:: Task instructions ::
Only the lines from the top of the data through the one with "table_ok row_id t → r ∈ rows t →" are to be written out, each exactly as it stands.

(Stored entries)
▽

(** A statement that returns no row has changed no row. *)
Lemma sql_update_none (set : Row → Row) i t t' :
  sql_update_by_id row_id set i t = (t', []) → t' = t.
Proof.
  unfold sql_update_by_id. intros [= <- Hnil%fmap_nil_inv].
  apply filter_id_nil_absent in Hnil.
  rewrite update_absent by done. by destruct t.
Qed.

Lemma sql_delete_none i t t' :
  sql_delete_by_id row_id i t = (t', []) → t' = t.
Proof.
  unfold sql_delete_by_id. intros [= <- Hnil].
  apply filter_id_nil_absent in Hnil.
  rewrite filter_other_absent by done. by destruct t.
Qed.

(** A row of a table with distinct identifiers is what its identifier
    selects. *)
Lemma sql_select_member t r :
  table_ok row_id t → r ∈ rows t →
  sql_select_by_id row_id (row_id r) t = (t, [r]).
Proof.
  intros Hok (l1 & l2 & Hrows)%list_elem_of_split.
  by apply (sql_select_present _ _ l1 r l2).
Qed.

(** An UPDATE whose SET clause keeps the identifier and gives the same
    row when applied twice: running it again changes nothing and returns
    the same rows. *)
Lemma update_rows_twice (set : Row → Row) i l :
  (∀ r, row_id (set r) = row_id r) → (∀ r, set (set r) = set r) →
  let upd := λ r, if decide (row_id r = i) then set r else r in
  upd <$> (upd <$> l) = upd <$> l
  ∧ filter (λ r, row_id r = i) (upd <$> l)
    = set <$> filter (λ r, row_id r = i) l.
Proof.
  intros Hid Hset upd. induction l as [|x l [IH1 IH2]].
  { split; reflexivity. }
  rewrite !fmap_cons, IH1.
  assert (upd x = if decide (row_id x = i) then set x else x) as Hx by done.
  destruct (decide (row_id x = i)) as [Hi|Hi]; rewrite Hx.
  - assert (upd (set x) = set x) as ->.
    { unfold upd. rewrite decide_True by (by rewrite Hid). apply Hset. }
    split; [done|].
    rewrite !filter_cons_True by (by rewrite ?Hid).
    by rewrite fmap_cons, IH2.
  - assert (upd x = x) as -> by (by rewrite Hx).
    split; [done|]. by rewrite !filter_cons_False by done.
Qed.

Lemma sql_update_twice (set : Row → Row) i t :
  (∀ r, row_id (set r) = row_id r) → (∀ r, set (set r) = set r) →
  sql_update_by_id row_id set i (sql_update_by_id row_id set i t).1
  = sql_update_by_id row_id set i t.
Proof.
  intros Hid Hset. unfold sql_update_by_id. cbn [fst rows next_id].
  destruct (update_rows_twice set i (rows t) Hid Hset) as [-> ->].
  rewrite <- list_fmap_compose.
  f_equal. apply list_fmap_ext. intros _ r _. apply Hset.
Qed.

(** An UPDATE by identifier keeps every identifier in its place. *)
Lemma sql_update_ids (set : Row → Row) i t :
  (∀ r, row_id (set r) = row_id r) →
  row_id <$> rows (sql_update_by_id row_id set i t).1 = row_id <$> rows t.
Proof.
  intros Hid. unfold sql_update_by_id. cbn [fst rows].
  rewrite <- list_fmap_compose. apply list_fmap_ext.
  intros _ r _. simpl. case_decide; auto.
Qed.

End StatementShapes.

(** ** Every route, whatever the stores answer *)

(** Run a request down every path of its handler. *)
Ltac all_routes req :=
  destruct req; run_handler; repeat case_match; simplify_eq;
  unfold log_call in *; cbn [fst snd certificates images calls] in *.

△

:: Reply to the task ::
(** A statement that returns no row has changed no row. *)
Lemma sql_update_none (set : Row → Row) i t t' :
  sql_update_by_id row_id set i t = (t', []) → t' = t.
Proof.
  unfold sql_update_by_id. intros [= <- Hnil%fmap_nil_inv].
  apply filter_id_nil_absent in Hnil.
  rewrite update_absent by done. by destruct t.
Qed.

Lemma sql_delete_none i t t' :
  sql_delete_by_id row_id i t = (t', []) → t' = t.
Proof.
  unfold sql_delete_by_id. intros [= <- Hnil].
  apply filter_id_nil_absent in Hnil.
  rewrite filter_other_absent by done. by destruct t.
Qed.

(** A row of a table with distinct identifiers is what its identifier
    selects. *)
Lemma sql_select_member t r :
  table_ok row_id t → r ∈ rows t →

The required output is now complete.